The driver set his big machine to task once again, his own mind still in neutral, when crumbling dirt obscured something long and silver in the fresh hole. Greedily curious, the heavy man clambered out of the excavator, and lumbered over to inspect the site. Looking over both shoulders first, the corpulent driver filtered dirt through his thick fingers, searching for anything of value. After several handfuls and a torn fingernail, the Earth revealed some of her long kept secrets: an old coin, and a child's femur.

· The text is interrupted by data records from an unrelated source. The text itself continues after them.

(* ===== verification/LocalRowSparse.v ===== *)
(** * Row-sparse pulls of the local store

    [PullRowSparse] of src/src/kvstore/kvstore_local.h with [BroadcastRowSparse] of
    src/src/kvstore/comm.h: every destination gets exactly the rows asked for. *)

From Stdlib Require Import SpecFloat.
From stdpp Require Import sorting.
From S2P Require Import Prelude StdAlgo Floats Sparse Command NDArray SparseOps Comm KVStoreLocal LocalStoreSpec.
Local Open Scope Z_scope.

Definition rsp (n : nat) : array := Rsp (Some n).
Definition target (p : nat * list Z) : array * list Z := (rsp p.1, p.2).

(** What a destination holds after asking for the rows [ids] of [A]. *)
Definition picked (A : RowSparse) (ids : list Z) (b : RowSparse) : Prop :=
  rsp_wf b ∧ ∀ x, row b x = if bool_decide (x ∈ ids) then row A x else replicate (rsp_width A) f32_zero.

Lemma unique_ok nthreads ids : (0 < nthreads)%nat → ∃ u, UniqueImpl (Z.of_nat nthreads) ids = Ok u ∧ StronglySorted Z.lt u ∧ ∀ x, x ∈ u ↔ x ∈ ids.
Proof.
  intros Hn. unfold UniqueImpl. rewrite ParallelSort_sorts by lia. rstep. eexists. split; [done|]. split; [apply std_unique_sorted, std_sort_sorted|].
  intros x. by rewrite std_unique_elem, std_sort_elem.
Qed.

Lemma uniques_ok nthreads l : (0 < nthreads)%nat →
  ∃ l', foldM (fun acc '(out, row_id) => u ← UniqueImpl (Z.of_nat nthreads) row_id; Ok (acc ++ [(out, u)])) [] (target <$> l) = Ok (target <$> l') ∧
    Forall2 (fun p q => q.1 = p.1 ∧ StronglySorted Z.lt q.2 ∧ ∀ x, x ∈ q.2 ↔ x ∈ p.2) l l'.
Proof.
  intros Hn. assert (∀ acc, ∃ l', foldM (fun acc '(out, row_id) => u ← UniqueImpl (Z.of_nat nthreads) row_id; Ok (acc ++ [(out, u)])) acc (target <$> l) = Ok (acc ++ (target <$> l')) ∧
    Forall2 (fun p q => q.1 = p.1 ∧ StronglySorted Z.lt q.2 ∧ ∀ x, x ∈ q.2 ↔ x ∈ p.2) l l') as H; [|exact (H [])].
  induction l as [|[o ids] l IH]; intros acc; [exists []; by rewrite app_nil_r|]. destruct (unique_ok nthreads ids Hn) as (u & E & Hs & Hu).
  destruct (IH (acc ++ [(rsp o, u)])) as (l' & E' & Hl'). exists ((o, u) :: l'). split; [|by constructor].
  cbn [fmap list_fmap foldM]. change (target (o, ids)) with (rsp o, ids). cbv beta iota. rewrite E. rstep. rewrite E'. by rewrite <- (assoc_L (++)).
Qed.

Section Pull.
Context (d : Z) (r : nat) (A : RowSparse).
Hypothesis Awf : rsp_wf A.

(** A destination: not the source, and of its shape and type. *)
Definition dest_ok (c : CommCPU) (p : nat * list Z) : Prop :=
  p.1 ≠ r ∧ (∃ y, c_rsp c !! p.1 = Some {| rc_dtype := d; rc_array := y |} ∧ rsp_width y = rsp_width A ∧ rsp_rows y = rsp_rows A) ∧ ∀ x, x ∈ p.2 → 0 ≤ x < rsp_rows A.

Lemma broadcast_rows l : ∀ c, c_rsp c !! r = Some {| rc_dtype := d; rc_array := A |} → NoDup l.*1 → Forall (dest_ok c) l → Forall (fun p => StronglySorted Z.lt p.2) l →
  ∃ c', BroadcastRowSparse (rsp r) (target <$> l) c = Ok (tt, c') ∧ c_heap c' = c_heap c ∧ merge_buf_ c' = merge_buf_ c ∧
    (∀ o ids, (o, ids) ∈ l → ∃ b, c_rsp c' !! o = Some {| rc_dtype := d; rc_array := b |} ∧ picked A ids b) ∧ (∀ o, o ∉ l.*1 → c_rsp c' !! o = c_rsp c !! o).
Proof.
  unfold BroadcastRowSparse. intros c. rewrite ensure_bind by done. revert c.
  induction l as [|[o ids] l IH]; intros c Hr Hnd Hok Hs.
  { exists c. split_and!; try done. intros o ids Hin. by apply not_elem_of_nil in Hin. }
  cbn [fmap list_fmap fst] in Hnd. apply NoDup_cons in Hnd as [Ho Hnd]. apply Forall_cons in Hok as [(Hne & (y & Hy & Hw & Hrows) & Hin) Hok]. apply Forall_cons in Hs as [Hs Hss]. cbn [fst snd] in *.
  destruct (retain_ok A ids Awf Hs Hin) as (b & Eb & Hb & Hrow). destruct (retain_shape A ids b Eb) as [Hbr Hbw].
  set (x' := {| rc_dtype := d; rc_array := {| rsp_rows := rsp_rows y; rsp_width := rsp_width b; rsp_idx := rsp_idx b; rsp_data := rsp_data b |} |}).
  assert (picked A ids (rc_array x')) as Hp.
  { split; [|intros x; rewrite <- Hrow; done]. destruct Hb as (B1 & B2 & B3). split; [done|]. split; [done|]. cbn. by rewrite Hrows, <- Hbr. }
  destruct (IH (set_c_rsp o x' c)) as (c' & E & Hh & Hm & Hnew & Hold); [cbn; by rewrite lookup_insert_ne|done| |done|].
  { rewrite Forall_forall in Hok |- *. intros [o' ids'] Hp'. destruct (Hok _ Hp') as (H1 & (y' & Hy' & Hy'') & H3). split; [done|]. split; [|done]. exists y'. cbn. rewrite lookup_insert_ne; [done|].
    intros ->. apply Ho, list_elem_of_fmap. by exists (o', ids'). }
  exists c'. split_and!; try done.
  - cbn [fmap list_fmap for_each]. change (target (o, ids)) with (rsp o, ids). cbv beta iota. rewrite (st_bind_Ok _ _ c tt (set_c_rsp o x' c)); [exact E|]. rewrite ensure_bind by done.
    assert (c_read (rsp r) c = Ok (CRsp {| rc_dtype := d; rc_array := A |}, c)) as Er by (unfold c_read, rsp_of; cbn; by rewrite Hr).
    assert (c_read (rsp o) c = Ok (CRsp {| rc_dtype := d; rc_array := y |}, c)) as Eo by (unfold c_read, rsp_of; cbn; by rewrite Hy).
    rewrite (st_bind_Ok _ _ _ _ _ Er). cbn [rsp]. change (Rsp (Some o)) with (rsp o). rewrite (st_bind_Ok _ _ _ _ _ Eo). rewrite ensure_bind by (cbn; apply Z.eqb_refl).
    cbn [rc_array]. rewrite (lift_bind _ _ _ _ Eb). cbn [contents_shape rc_array snd fst]. rewrite Hw, Hbw, Nat.eqb_refl. unfold x'. by rewrite Hbw.
  - intros o' ids' [E'|Hin']%elem_of_cons; [|by apply Hnew]. simplify_eq. exists (rc_array x'). rewrite Hold by done. split; [cbn; by rewrite lookup_insert_eq|done].
  - intros o' [Ho1 Ho2]%not_elem_of_cons. rewrite Hold by done. cbn. by rewrite lookup_insert_ne.
Qed.
End Pull.

(** C25: pulling rows.  A pull of row-sparse arrays under an initialised key, for any number
    of destinations, gives each of them exactly the rows it asked for: a well-formed array
    whose rows are those of the stored array where they were asked for, in any order and
    with repetitions, and zero elsewhere.  The stored array and all others stay as they
    are. *)
Theorem row_sparse_pull sort max_threads (s : KVStoreLocal) (k d : Z) (r : nat) (A : RowSparse) (dsts : list (nat * list Z)) :
  (∀ l, sort l ≡ₚ l) → (∀ l, StronglySorted Z.le (sort l).*1) → (0 < max_threads)%nat → - 2 ^ 31 < k < 2 ^ 31 → key_type_ s ≠ kStringKey →
  local_ s !! k = Some (Rsp (Some r)) → c_rsp (comm_ s) !! r = Some {| rc_dtype := d; rc_array := A |} → rsp_wf A →
  dsts ≠ [] → NoDup dsts.*1 → Forall (dest_ok d r A (comm_ s)) dsts →
  ∃ s', PullRowSparse sort max_threads (replicate (length dsts) k) (target <$> dsts) s = Ok (tt, s') ∧ local_ s' = local_ s ∧
    (∀ o ids, (o, ids) ∈ dsts → ∃ b, c_rsp (comm_ s') !! o = Some {| rc_dtype := d; rc_array := b |} ∧ picked A ids b) ∧
    (∀ o, o ∉ dsts.*1 → c_rsp (comm_ s') !! o = c_rsp (comm_ s) !! o) ∧ c_heap (comm_ s') = c_heap (comm_ s).
Proof.
  intros Hp Hs Hn Hk Ht Hl Hr HA Hne Hnd Hok. unfold PullRowSparse. assert (∃ s1, SetKeyType kIntKey s = Ok (tt, s1) ∧ comm_ s1 = comm_ s ∧ local_ s1 = local_ s) as (s1 & E1 & Hc1 & Hl1).
  { unfold SetKeyType. rewrite gets_bind. destruct (decide (key_type_ s = kUndefinedKey)) as [E|E]; [rewrite bool_decide_eq_true_2 by done; by exists (set_key_type kIntKey s)|].
    rewrite bool_decide_eq_false_2 by done. exists s. split; [|done]. cbn [when]. unfold mbind, st_bind, mret, st_ret, gets, ensure, lift. rewrite bool_decide_eq_true_2; [done|]. by destruct (key_type_ s). }
  rewrite (st_bind_Ok _ _ _ _ _ E1). unfold PullRowSparseImpl, GroupKVPairsPullRsp.
  destruct (GroupKVPairs_ok sort Hp Hs (pull_rsp_valid false) (fun _ _ => true) (fun v => is_rsp v.1 = true) (eq s1)) with (keys := replicate (length dsts) k) (values := target <$> dsts) (s := s1) as (s2 & E2 & <-).
  { intros k0 v s0 Hv <-. exists s1. split; [|done]. unfold pull_rsp_valid. rewrite ensure_bind by done. by rewrite ensure_bind. }
  { by destruct dsts. }
  { by rewrite length_replicate, length_fmap. }
  { by apply Forall_replicate. }
  { apply Forall_fmap, Forall_true. intros [o ids]. done. }
  { done. }
  rewrite (st_bind_Ok _ _ _ _ _ E2). rewrite groups_map by done. destruct (one_group sort k dsts Hp Hs Hne) as (g & -> & Hg). cbn [fmap list_fmap map_val fst snd zip zip_with for_each].
  assert (get_local k s1 = Ok (rsp r, s1)) as E3.
  { unfold get_local. rewrite gets_bind, Hl1, Hl, modify_bind. unfold default, id, set_local. rewrite insert_id by (by rewrite Hl1). by destruct s1. }
  destruct (uniques_ok max_threads g Hn) as (l & Eu & Hul).
  assert (l.*1 = g.*1) as Hl'.
  { clear -Hul. induction Hul as [|p q g l (H & _) _ IH]; [done|]. cbn. by rewrite H, IH. }
  destruct (broadcast_rows d r A HA l (comm_ s1)) as (c' & Eb & Hh & Hm & Hnew & Hold).
  { by rewrite Hc1. }
  { rewrite Hl'. by rewrite Hg. }
  { rewrite Hc1. rewrite <- Hg in Hok. clear -Hul Hok. induction Hul as [|p q g l (H & _ & Hq) _ IH]; [constructor|]. apply Forall_cons in Hok as [(H1 & H2 & H3) Hok]. constructor; [|by apply IH].
    unfold dest_ok. rewrite H. split; [done|]. split; [done|]. intros x. rewrite Hq. apply H3. }
  { clear -Hul. induction Hul as [|p q g l (_ & H & _) _ IH]; by constructor. }
  exists (set_comm c' s1). split_and!; cbn.
  - rewrite (st_bind_Ok _ _ s1 tt (set_comm c' s1)); [done|]. rewrite (st_bind_Ok _ _ _ _ _ E3). rewrite ensure_bind by done. rewrite ensure_bind by done. rewrite (lift_bind _ _ _ _ Eu).
    unfold on_comm. by rewrite Eb.
  - done.
  - intros o ids Hin. rewrite <- Hg in Hin. apply list_elem_of_lookup in Hin as [i Hi]. destruct (Forall2_lookup_l _ _ _ _ _ Hul Hi) as ([o' u] & Hl2 & Ho & _ & Hu). cbn in Ho, Hu. subst o'.
    destruct (Hnew o u) as (b & Hb & Hwf & Hrow); [by eapply list_elem_of_lookup_2|]. exists b. split; [done|]. split; [done|]. intros x. rewrite Hrow. by rewrite (bool_decide_ext _ _ (Hu x)).
  - intros o Ho. rewrite <- Hc1. apply Hold. rewrite Hl', Hg. done.
  - by rewrite Hh, Hc1.
Qed.

Definition w_rows : RowSparse := {| rsp_rows := 5; rsp_width := 1; rsp_idx := [1; 4]; rsp_data := [[f32_of_Z 7]; [f32_of_Z 8]] |}.
Definition w_rsp_store : KVStoreLocal :=
  {| comm_ := {| c_heap := heap_empty; c_rsp := list_to_map [(0%nat, {| rc_dtype := kFloat32; rc_array := w_rows |}); (1%nat, {| rc_dtype := kFloat32; rc_array := rsp_new 5 1 |})]; c_next := 2; merge_buf_ := ∅ |};
     local_ := {[3 := Rsp (Some 0%nat)]}; str_key_dict_ := ∅; reverse_str_key_dict_ := ∅; next_str_key_ := 0; warnings_printed_ := ∅; key_type_ := kIntKey |}.

Lemma row_sparse_pull_witness :
  ∃ s' b, PullRowSparse w_sort 2 [3] [(Rsp (Some 1%nat), [4; 0; 4])] w_rsp_store = Ok (tt, s') ∧ c_rsp (comm_ s') !! 1%nat = Some {| rc_dtype := kFloat32; rc_array := b |} ∧
    row b 4 = [f32_of_Z 8] ∧ row b 1 = [f32_zero].
Proof.
  destruct (row_sparse_pull w_sort 2 w_rsp_store 3 kFloat32 0 w_rows [(1%nat, [4; 0; 4])]) as (s' & E & _ & Hnew & _).
  - intros l. apply merge_sort_Permutation.
  - apply w_sort_sorted.
  - lia.
  - lia.
  - discriminate.
  - reflexivity.
  - reflexivity.
  - split; [reflexivity|]. split; [repeat constructor|]. intros x Hx. change (x ∈ [1; 4]) in Hx. rewrite !elem_of_cons, elem_of_nil in Hx. change (rsp_rows w_rows) with 5. lia.
  - discriminate.
  - repeat constructor. apply not_elem_of_nil.
  - repeat constructor; [discriminate|exists (rsp_new 5 1); done|..]; cbn in H; rewrite !elem_of_cons, elem_of_nil in H; change (rsp_rows w_rows) with 5; lia.
  - destruct (Hnew 1%nat [4; 0; 4]) as (b & Hb & _ & Hrow); [by left|]. exists s', b. split; [exact E|]. split; [exact Hb|]. split; [exact (Hrow 4)|exact (Hrow 1)].
Defined.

"Mein gott- Mein gott in Himmel!" He screamed, dropping the bone with terrified disgust, and ran to the foreman in growing panic. Quickly, other laborers gathered behind him to satisfy their own ghoulish curiosities, digging through sandy loam and human clay, their hands pushing, ripping, and scraping away ancient soil to expose more than a dozen small skulls and broken limbs.
"Mein Herr! Herr Weisgerber! I swear it ... I had no hand in this!" The driver shouted in German, staggering in fright, and falling to his urine stained knees before the foreman. Slowly, he raised his muddied hands to show his employer the prize he'd stolen from the mass grave, lowering his head in shame.
"What the hell?" The contractor turned, looking over the driver's quivering mass towards the job site.
"I have no idea," Weisgerber said, squinting his sixty year-old eyes and following the contractor's gaze. Something strange caught his eye and he started walking, then running up the hill to the excavator, quickly followed by the contractor and several more laborers.
Root-entangled bodies tumbled free from the hillside between shovels and spades mixing dangerously with tanned forearms and callused fingers. Desperate hands, eager for a quick boost up the economic ladder, sifted through tiny bones and rotted bits of cloth, madly searching for anything clever fingers might fix, mend, or polish to barter for a share of some antique collector's Deutschmarks, Francs, and of course, good old American greenbacks. Suddenly, under disappointed and inspired eyes alike, an old, leather skinned laborer stood triumphantly, brandishing a strange, pewter-colored pipe with marvelous, silver, clockwork keys.